WoodenGo · 20/12/2014 23:34

Not enough information, really, to form an opinion. What kind of fruit did you want to buy? What kind of car were you in? Was the Guardian today's or out of date?
How many bananas are already in the bowl? How many children want to eat fruit?

AgentZigzag · 20/12/2014 23:38

I can't believe he just said that out of the blue Grin

It's a pretty strong reaction if he did though, you're just trying to get your DC into good eating habits, it's not as though you were hassling him to eat fruit he loathes.

I don't eat fruit and neither does DH, but I still try and keep at least a few fresh pieces around for the DDs.

Do you take the guardian just out of interest? Grin

ouryve · 20/12/2014 23:40

Really? Hmm

WorraLiberty · 20/12/2014 23:40

You were being totally unreasonable

Apologise now and grovel a lot

Otherwise don't be surprised if he ends up leaving your for another woman.

Please come back and let us know how you got on Thanks

Notmeagain1 · 20/12/2014 23:42

Hahahaha. Worra Xmas Grin

msgrinch · 20/12/2014 23:42

yabu. It's fruit not urgent medicine. go to tesco tomorrow.

msgrinch · 20/12/2014 23:43

in fact do what worra said.

GoofyIsACow · 20/12/2014 23:46

Do The Guardian forcibly push fruit consumption then...?

Summerisle1 · 20/12/2014 23:47

I don't believe you. Because everyone knows that the Saturday Guardian is far too bulky to fit up even the most commodious arsehole.

AnyFuckerForAMincePie · 20/12/2014 23:47

I am a banana and so is my wife

WorraLiberty · 20/12/2014 23:49

I'm sorry AF but I don't see the apeel in marrying a banana.

WorraLiberty · 20/12/2014 23:50

And when it comes to a banana split, who gets the house?

Summerisle1 · 20/12/2014 23:50

You're a pear of jokers.

GoofyIsACow · 20/12/2014 23:51

Oh man-go to far why don't you...

nickeljrismybabesitter · 20/12/2014 23:52

Worra - if they're both bananas, they have to be together and never split. So marriage seems ideal.

WoodenGo · 20/12/2014 23:52

Orange you glad you posted this question on AIBU?

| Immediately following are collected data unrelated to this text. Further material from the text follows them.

Lemma get_loc_finds (d : string) (market_data : list Bar) :
  d ∈ (bar_date <$> market_data) ->
  exists loc bar,
    get_loc d market_data = Some loc
    /\ market_data !! loc = Some bar /\ bar_date bar = d.
Proof.
  induction market_data as [|b bars IH]; intros Hin.
  - apply elem_of_nil in Hin. contradiction.
  - cbn [get_loc].
    destruct (String.eqb_spec (bar_date b) d) as [E|E].
    + exists 0%nat, b. repeat split; [exact E].
    + cbn in Hin. apply elem_of_cons in Hin as [Hd|Hin]; [congruence|].
      destruct (IH Hin) as (loc & bar & Hloc & Hbar & Hdate).
      exists (S loc), bar. rewrite Hloc. repeat split; assumption.
Qed.

(** X20.  Every day the loop is given by [main] is a date of the price
    table inside the configured range: it lies between [START_DATE] and
    [END_DATE] and [get_loc] finds a bar with that date.  The test for a
    date missing from the index can therefore never fire there. *)
Theorem target_days_located (market_data : list Bar) (d : string) :
  d ∈ target_days market_data ->
  String.leb START_DATE d = true /\ String.leb d END_DATE = true
  /\ exists loc bar,
       get_loc d market_data = Some loc
       /\ market_data !! loc = Some bar /\ bar_date bar = d.
Proof.
  unfold target_days. intros Hin.
  apply list_elem_of_In, filter_In in Hin as [Hin Hrange].
  apply andb_true_iff in Hrange as [Hlo Hhi].
  split; [exact Hlo|]. split; [exact Hhi|].
  apply get_loc_finds, list_elem_of_In. exact Hin.
Qed.

Lemma target_days_located_witness :
  "2025-01-03" ∈ target_days sample_market
  /\ get_loc "2025-01-03" sample_market = Some 1%nat.
Proof.
  assert (Hin : "2025-01-03" ∈ target_days sample_market)
    by (vm_compute; set_solver).
  split; [exact Hin|].
  destruct (target_days_located sample_market "2025-01-03" Hin)
    as (_ & _ & loc & bar & Hloc & Hbar & Hdate).
  rewrite Hloc. f_equal.
  destruct loc as [|[|[|loc]]]; cbn in Hbar;
    try (injection Hbar as <-; discriminate Hdate);
    [reflexivity|discriminate Hbar].
Defined.

(** * Further properties of the throttle gate *)

(** X21.  The gate waits only when it has to, and then no longer than
    needed: a call entered two seconds or more after the stored instant
    starts the wrapped function at once, and a call entered earlier
    starts it two seconds after the stored instant, plus whatever
    [time.sleep] oversleeps. *)
Theorem wrapper_waits_only_when_needed (c : Call) (st : Throttle) :
  let entered := (clock st + idle c)%Q in
  let started := (wrapper c st).2 in
  ((_last_request_time st + 2 <= entered)%Q -> started = entered)
  /\ ((entered < _last_request_time st + 2)%Q ->
      (started == _last_request_time st + 2 + oversleep c)%Q).
Proof.
  cbv zeta. unfold wrapper. cbn [snd].
  destruct (Qlt_bool 0 (2 - (clock st + idle c - _last_request_time st)))
    eqn:E.
  - apply Qlt_bool_iff in E. split; intros H; [lra|ring].
  - apply Qlt_bool_false in E. split; intros H; [reflexivity|lra].
Qed.
(** X18: [speak] of [main.py] raises only what the synthesis or the local
    playback raised: whatever goes wrong with the cast device, the port
    search, the file server or the casting is caught and answered by the
    local playback.  When [speak] returns, the audio was played, by the
    cast device or by the mixer. *)
Theorem speak_raises_only_synthesis_or_mixer
        (raises : site -> bool) (available : bool) (ip name : string)
        (dev : device) (named all : list device)
        (text : string) (cache : option device) :
  (forall e,
     snd (fst (speak raises available ip name dev named all text cache)) = Err e ->
     e = Raised (Convert text) \/ e = Raised CreateTemp
     \/ e = Raised WriteChunks \/ e = Raised MixerInit
     \/ e = Raised MixerLoad \/ e = Raised MixerPlay)
  /\ (snd (fst (speak raises available ip name dev named all text cache)) = Ok tt ->
      (exists from port,
         In (Done (CastMedia from port))
            (fst (fst (speak raises available ip name dev named all text cache))))
      \/ In (Done MixerPlay)
            (fst (fst (speak raises available ip name dev named all text cache)))).
Proof.
  destruct (play_locally_shape raises) as (_ & _ & Hres & Hplayed).
  destruct (speak_form raises available ip name dev named all text cache)
    as [(e' & He' & ->)|(Hs & g & t & Hg & Ht & [->|[(port & Hc & ->)|(port & e' & Hc & ->)]])];
    cbn [fst snd].
  - split.
    + intros e [= <-].
      destruct (synthesize_result raises text) as [H|[H|[H|H]]];
        rewrite H in He'; try discriminate He'; injection He' as <-; tauto.
    + discriminate.
  - split.
    + intros e He. rewrite He in Hres.
      destruct Hres as [H|[H|[H|H]]]; try discriminate H;
        injection H as ->; tauto.
    + intros H. right. rewrite !in_app_iff. auto 10.
  - split; [discriminate|]. intros _. left.
    destruct (serve_and_cast_ok raises port Hc) as (_ & (from & Hin) & _).
    exists from, port. rewrite !in_app_iff. auto 10.
  - split.
    + intros e He. rewrite He in Hres.
      destruct Hres as [H|[H|[H|H]]]; try discriminate H;
        injection H as ->; tauto.
    + intros H. right. rewrite !in_app_iff. auto 10.
Qed.
Lemma new_inv (config : CacheConfig) (rd : nat → nat) :
  well_formed config →
  ∃ c S numWays,
    Cache.new config rd = inr c
    ∧ Cache.config_ c = config
    ∧ cache_inv c (Z.log2 (blockSize config)) S numWays
    ∧ ∀ b, ¬ resident c S b.
Proof.
  intros Hwf.
  destruct (well_formed_geometry config Hwf) as (ns & nw & Hns & Hnw & Hns0 & Hnw0 & Hprod).
  destruct Hwf as (Hbs & Hsize & Horg).
  assert (blockSize config ≤ size config) as Hbs_le by nia.
  assert (ns ≤ size config) as Hns_le by nia.
  destruct (getBlockOffsetBits_log2 config ltac:(lia)) as [HB HBrange].
  pose proof (getIndexBits_log2 config ns Hns ltac:(lia)) as HS.
  pose proof (Z.log2_nonneg ns) as HS0.
  pose proof (Z.log2_spec (blockSize config) Hbs) as [HpB _].
  pose proof (Z.log2_spec ns Hns0) as [HpS _].
  unfold Cache.new. rewrite Hns, Hnw.
  eexists _, (Z.log2 ns), (Z.to_nat nw). split; [reflexivity|]. split; [done|].
  assert (∀ set row way entry,
            replicate (Z.to_nat ns) (replicate (Z.to_nat nw) CacheEntry_default)
              !! set = Some row →
            row !! way = Some entry → entry = CacheEntry_default) as Hdefault.
  { intros set row way entry [-> _]%lookup_replicate [-> _]%lookup_replicate. done. }
  split; [split; simpl; try done|].
  - split; [lia|]. split; [done|].
    apply (Z.pow_lt_mono_r_iff 2); [lia|lia|].
    rewrite Z.pow_add_r by lia.
    assert (0 < 2 ^ Z.log2 (blockSize config)) by (apply Z.pow_pos_nonneg; lia).
    assert (0 < 2 ^ Z.log2 ns) by (apply Z.pow_pos_nonneg; lia).
    rewrite pow2_64 in Hsize. change (2 ^ 64) with 18446744073709551616. nia.
  - rewrite length_replicate. lia.
  - intros set row [-> _]%lookup_replicate. by rewrite length_replicate.
  - lia.
  - apply createPolicy_inv.
  - intros set row Hrow w1 w2 e1 e2 H1 H2 Hv1.
    by rewrite (Hdefault _ _ _ _ Hrow H1) in Hv1.
  - intros set row way entry Hrow Hl Hv.
    by rewrite (Hdefault _ _ _ _ Hrow Hl) in Hv.
  - intros b (row & Hrow & way & e & Hl & Hv & _). simpl in Hrow.
    by rewrite (Hdefault _ _ _ _ Hrow Hl) in Hv.
Qed.

End fresh.

(** ** The Exclusive state machine *)

Section exclusive_step.

Context (B S1 S2 : Z) (ways1 ways2 : nat).

Local Arguments Cache.access : simpl never.
Local Arguments Cache.forceEntry : simpl never.
Local Arguments Cache.invalidateEntry : simpl never.
Local Arguments Cache.getEntry : simpl never.
Local Arguments Cache.getSetAndTag : simpl never.



Local Arguments CacheHierarchy.search_lower : simpl never.




End exclusive_step.

(** ** Exclusive hierarchies over whole traces *)






(** ** The circular-counter FIFO follows the FIFO rule *)

Section fifo_refinement.

Lemma first_way_intro (unused : nat → bool) (numWays k : nat) :
  (k < numWays)%nat → unused k = true → (∀ j, (j < k)%nat → unused j = false) →
  first_way unused numWays = Some k.
Proof.
  intros Hk Hu Hbefore. unfold first_way. apply fmap_Some. exists (k, k).
  split; [|done]. apply list_find_Some. split; [by apply lookup_seq_lt|].
  split; [done|]. intros i y [-> _]%lookup_seq Hi. simpl.
  by rewrite Hbefore.
Qed.

Lemma filter_all (P : nat → Prop) `{∀ x, Decision (P x)} (l : list nat) :
  Forall P l → filter P l = l.
Proof.
  induction 1 as [|x l Hx _ IH]; [done|].
  by rewrite filter_cons_True, IH.
Qed.

(** Installing in the next empty way of a filling set. *)
Lemma install_fill (k : nat) :
  FIFOReference.install (seq 0 k) k = seq 0 (S k).
Proof.
  unfold FIFOReference.install. rewrite filter_all.
  - by rewrite seq_S.
  - apply Forall_forall. intros x [_ Hx]%elem_of_seq. lia.
Qed.

(** Installing in the oldest way of a full set rotates the order. *)
Lemma install_rotate (numWays c : nat) :
  (c < numWays)%nat →
  FIFOReference.install (seq c (numWays - c) ++ seq 0 c) c
  = seq (S c) (numWays - S c) ++ seq 0 (S c).
Proof.
  intros Hc. unfold FIFOReference.install.
  replace (numWays - c)%nat with (S (numWays - S c)) by lia. simpl seq at 1.
  rewrite filter_app, filter_cons_False by (intros Hne; by apply Hne).
  rewrite !filter_all.
  - by rewrite seq_S, app_assoc.
  - apply Forall_forall. intros x [_ Hx]%elem_of_seq. lia.
  - apply Forall_forall. intros x [Hx _]%elem_of_seq. lia.
Qed.

Lemma init_counter_default (circularCounters : gmap nat nat) (set : nat) :
  default 0%nat
    (match circularCounters !! set with
     | Some _ => circularCounters
     | None => <[set := 0%nat]> circularCounters
     end !! set)
  = default 0%nat (circularCounters !! set).
Proof.
  destruct (circularCounters !! set) eqn:Hc; [by rewrite Hc|].
  by rewrite lookup_insert_eq.
Qed.

(** A miss: both return the same way, and the states keep mirroring. *)
Lemma circular_miss (p : ReplacementPolicy) (set numWays : nat) (order : list nat) :
  (0 < numWays)%nat → circular_mirrors p set numWays order →
  ∃ p' way,
    Policy.getVictim p set numWays = Some (p', way)
    ∧ FIFOReference.victim order numWays = Some way
    ∧ circular_mirrors (Policy.onAccess p' set way) set numWays
                       (FIFOReference.install order way).
Proof.
  intros Hn (counters & used & -> & [(k & Hk & -> & HU & HC)|(c & Hc & -> & HU & HC)]).
  - (* filling: the victim is way k *)
    simpl. rewrite HU, size_set_seq. rewrite decide_True by done.
    erewrite (first_way_intro _ numWays k); [|done| |].
    2:{ apply bool_decide_eq_true. rewrite elem_of_set_seq. lia. }
    2:{ intros j Hj. apply bool_decide_eq_false. rewrite elem_of_set_seq. lia. }
    eexists _, k. split; [reflexivity|]. split.
    + unfold FIFOReference.victim. rewrite length_seq, decide_True by done.
      apply first_way_intro; [done| |].
      * apply bool_decide_eq_true. rewrite elem_of_seq. lia.
      * intros j Hj. apply bool_decide_eq_false. rewrite elem_of_seq. lia.
    + simpl. eexists _, _. split; [reflexivity|].
      rewrite !lookup_insert_eq. simpl. rewrite install_fill.
      assert ({[k]} ∪ set_seq 0 k = set_seq (C:=gset nat) 0 (S k)) as HU'.
      { by rewrite set_seq_S_end_union_L. }
      assert (default 0%nat
                (match (match counters !! set with
                        | Some _ => counters
                        | None => <[set:=0%nat]> counters
                        end) !! set with
                 | Some _ => match counters !! set with
                             | Some _ => counters
                             | None => <[set:=0%nat]> counters
                             end
                 | None => <[set:=0%nat]> (match counters !! set with
                                            | Some _ => counters
                                            | None => <[set:=0%nat]> counters
                                            end)
                 end !! set) = 0%nat) as HC'.
      { by rewrite !init_counter_default. }
      destruct (decide (S k < numWays)%nat) as [Hlt|Hfull].
      * left. exists (S k). by rewrite HU'.
      * right. exists 0%nat. assert (S k = numWays) as <- by lia.
        rewrite Nat.sub_0_r, app_nil_r. by rewrite HU'.
  - (* full: the victim is the way under the counter *)
    simpl. rewrite HU, size_set_seq. rewrite decide_False by lia.
    rewrite decide_False by lia. rewrite init_counter_default, HC.
    eexists _, c. split; [reflexivity|]. split.
    + unfold FIFOReference.victim.
      rewrite length_app, !length_seq, decide_False by lia.
      replace (numWays - c)%nat with (S (numWays - S c)) by lia. done.
    + simpl. eexists _, _. split; [reflexivity|].
      rewrite !lookup_insert_eq. simpl. rewrite install_rotate by done.
      assert ({[c]} ∪ set_seq 0 numWays = set_seq (C:=gset nat) 0 numWays) as HU'.
      { apply set_eq. intros x. rewrite elem_of_union, elem_of_singleton.
        rewrite elem_of_set_seq. lia. }
      destruct (decide (S c < numWays)%nat) as [Hlt|Hwrap].
      * right. exists (S c). rewrite HU'. repeat split; try done.
        replace (c + 1)%nat with (S c) by lia. by rewrite Nat.mod_small.
      * right. exists 0%nat. assert (S c = numWays) as Hw by lia.
        rewrite HU'. repeat split; try done.
        -- rewrite Hw, Nat.sub_diag, Nat.sub_0_r. simpl. by rewrite app_nil_r.
        -- replace (c + 1)%nat with numWays by lia. by rewrite Nat.Div0.mod_same.
Qed.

GoofyIsACow · 20/12/2014 23:52

Too far... too far ffs

nickeljrismybabesitter · 20/12/2014 23:53

I don't like bananas though. Too powdery.

I like oninges

GoofyIsACow · 20/12/2014 23:54

Watch you don't get physalis from that Guardian...

Bakeoffcakes · 20/12/2014 23:55

I heard on the grapevine that fruit is bad for you and it's donuts we should be all eating 5 a day of.

ChippingInLovesChristmasLights · 20/12/2014 23:59

I think you're all fruit loops!

Fruit is full of sugar, give the kids some veg instead.

If you are for real, unless you and your DH normally speak to each other like that, I'd be wondering what the actual fuck brought that on and why he thought he could talk to me like that, he'd have been one sorry fucker though.

SDTGisAnEvilWolefGenius · 21/12/2014 00:01

Get a pineapple and shove it up his arsehole.